The Critics Vote ...

  • No major reviews online

The People Vote ...

The meaning of the IMDb score: 7.5 usually indicates a level of excellence equivalent to about three and a half stars from the critics. 6.0 usually indicates lukewarm watchability, comparable to approximately two and a half stars from the critics. The fives are generally not worthwhile unless they are really your kind of material, equivalent to about a two star rating from the critics, or a C- from our system. Films rated below five are generally awful even if you like that kind of film - this score is roughly equivalent to one and a half stars from the critics or a D on our scale. (Possibly even less, depending on just how far below five the rating is.

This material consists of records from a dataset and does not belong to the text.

(* ===== verification/ConfigWitnesses.v ===== *)
(** * Witnesses for the configuration and the metrics

    The properties of [ConfigSpec], [ConfigSecrets] and [Metrics] applied at
    concrete inputs, with [ToyConfig] for the parsers. *)

From Stdlib Require Import ZArith NArith Lia String Ascii.
From S2P Require Import Prelude Str Chain Upstream Join Subscribe Float64 Toml Config ConfigLayers ConfigResolve.
From S2P Require Import ConfigSpec ConfigSecrets ToyConfig Metrics.

#[local] Open Scope string_scope.

(** ** A configuration *)

(** Both chains in the file, a floor for the P-chain, a shared cap. *)
Definition config_text : string :=
  "network = " ++ quote_str ++ "testnet" ++ quote_str ++ newline_str
  ++ "defaults.join_buffer_cap = 64" ++ newline_str
  ++ "chains.c.ingest_logs = true" ++ newline_str
  ++ "chains.p.backfill_floor = 7".

Definition files0 : Files :=
  {| file_exists p := String.eqb p DEFAULT_CONFIG_PATH;
     read_to_string p := if String.eqb p DEFAULT_CONFIG_PATH then Some config_text else None |}.

Definition env_with (token : string) : Env :=
  from_process (fun key => if String.eqb key "NEVE_UPSTREAM_TOKEN" then Some token else None).

Lemma env_with_vars token : env_vars (env_with token) = [("NEVE_UPSTREAM_TOKEN", token)].
Proof. vm_compute. reflexivity. Qed.

(** [--set chains.p.concurrency=3 --join-buffer-cap 16] *)
Definition cli0 : Cli := {|
  cli_config := None; cli_network := None; cli_data_dir := None; cli_rpc_addr := None; cli_chains := [];
  cli_mirror_from := None; cli_stop_time := None; cli_log_level := None; cli_ingest_logs := false;
  cli_set := ["chains.p.concurrency=3"]; cli_print_config := false; cli_print_config_example := false;
  cli_ws_url := None; cli_rpc_url := None; cli_p_rpc_url := None; cli_p_poll_interval := None;
  cli_request_interval := None; cli_p_request_interval := None; cli_p_concurrency := None;
  cli_p_data_dir := None; cli_backfill_floor := None; cli_p_backfill_floor := None; cli_max_wait := None;
  cli_ws_idle_timeout := None; cli_prefetch_delay_cap := None; cli_idle_timeout := None;
  cli_max_connections := None; cli_max_blocks_per_request := None; cli_summary_period := None;
  cli_join_buffer_cap := Some 16%N
|}.

Definition ok_of {A} (o : result A) (d : A) : A := match o with Ok a => a | Err _ => d end.

Lemma ok_of_is_ok {A} (o : result A) d : is_ok o = true -> o = Ok (ok_of o d).
Proof. by destruct o. Qed.

Definition resolved_none : Resolved :=
  {| rs_network := Mainnet; rs_log_level := Info; rs_stop_time := None;
     rs_upstream := {| up_kind := Neve; up_base := ""; up_token := None; up_token_param := "";
                       up_token_file := None; up_max_rps := None; up_host_pacer := None |};
     rs_server := {| srv_addr := (""  : SocketAddr); srv_max_connections := 0; srv_idle_timeout := None;
                     srv_max_blocks_per_request := 0 |};
     rs_chains := []; rs_print := None; rs_notices := [] |}.

Definition resolved_with (token : string) : Resolved :=
  ok_of (resolve_with files0 cli0 (env_with token)) resolved_none.

Definition resolved0 : Resolved := resolved_with "secret".

Lemma resolved0_ok : resolve_with files0 cli0 (env_with "secret") = Ok resolved0.
Proof. apply ok_of_is_ok. vm_compute. reflexivity. Qed.

Lemma resolved_hidden_ok : resolve_with files0 cli0 (env_with "hidden") = Ok (resolved_with "hidden").
Proof. apply ok_of_is_ok. vm_compute. reflexivity. Qed.

Lemma resolved_well_formed_witness :
  (rs_chains resolved0).*1 = [C; P] /\ WellFormed resolved0.
Proof.
  split; [vm_compute; reflexivity|].
  exact (resolved_well_formed files0 cli0 (env_with "secret") resolved0 resolved0_ok).
Defined.

(** The deprecated flag decides the P-chain's cap, [--set] its concurrency. *)
Lemma config_precedence_witness :
  (fun kc => (cc_join_buffer_cap kc.2, cc_concurrency kc.2, cc_backfill_floor kc.2)) <$> rs_chains resolved0
    = [(16, 8, None); (16, 3, Some 7)]%N
  /\ exists file, load_tree files0 cli0 (env_with "secret") = Ok file
       /\ (rs_chains resolved0).*1 = List.filter (wanted cli0 file) ALL.
Proof.
  split; [vm_compute; reflexivity|].
  destruct (config_precedence files0 cli0 (env_with "secret") resolved0 resolved0_ok)
    as (file & ovs & tree & Hl & Hc & _). by exists file.
Defined.

Lemma same_but_token : SameButSecrets cli0 files0 files0 (env_with "secret") (env_with "hidden").
Proof.
  constructor.
  - reflexivity.
  - intros key Hk. unfold env_get. rewrite !env_with_vars. cbn [assoc].
    destruct (String.eqb_spec key "NEVE_UPSTREAM_TOKEN"); [done|].
    destruct (String.eqb_spec "NEVE_UPSTREAM_TOKEN" key); [congruence|reflexivity].
  - vm_compute. split; discriminate.
  - intros p. destruct (read_to_string files0 p); tauto.
Qed.

Lemma token_never_shown_witness :
  (option_map expose (up_token (rs_upstream resolved0)) = Some "secret"
   /\ option_map expose (up_token (rs_upstream (resolved_with "hidden"))) = Some "hidden")
  /\ to_redacted_toml resolved0 = to_redacted_toml (resolved_with "hidden").
Proof.
  split; [split; vm_compute; reflexivity|].
  pose proof (token_never_shown cli0 files0 files0 (env_with "secret") (env_with "hidden") same_but_token) as H.
  rewrite resolved0_ok, resolved_hidden_ok in H. exact (proj1 H).
Defined.

(** 90 seconds and half a millisecond print as [90s]. *)
Lemma duration_roundtrip_witness :
  fmt_duration 90000500000 = "90s" /\ parse_human_duration (fmt_duration 90000500000) = Some 90000000000%N.
Proof.
  split; [vm_compute; reflexivity|].
  exact (proj2 (duration_roundtrip 90000500000 ltac:(by vm_compute))).
Defined.

(** ** Metrics *)

Lemma metrics_bounded_witness :
  let samples := rpc_service_call ["eth_chainId"] "eth_mine" false f64_zero in
  Forall (fun s => described s = true) samples.
Proof.
  intros samples.
  destruct (metrics_bounded "1.0" "abc" ["eth_chainId"] samples (em_rpc _ _ _ "eth_mine" false f64_zero)) as [H _].
  apply (Forall_impl _ _ _ H). by intros s [Hs _].
Defined.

My own guideline: A means the movie is so good it will appeal to you even if you hate the genre. B means the movie is not good enough to win you over if you hate the genre, but is good enough to do so if you have an open mind about this type of film. C means it will only appeal to genre addicts, and has no crossover appeal. (C+ means it has no crossover appeal, but will be considered excellent by genre fans, while C- indicates that it we found it to be a poor movie although genre addicts find it watchable). D means you'll hate it even if you like the genre. E means that you'll hate it even if you love the genre. F means that the film is not only unappealing across-the-board, but technically inept as well. Any film rated C- or better is recommended for fans of that type of film. Any film rated B- or better is recommended for just about anyone. We don't score films below C- that often, because we like movies and we think that most of them have at least a solid niche audience. Now that you know that, you should have serious reservations about any movie below C-.

Based on this description, it's a D (or lower). Not worth the time.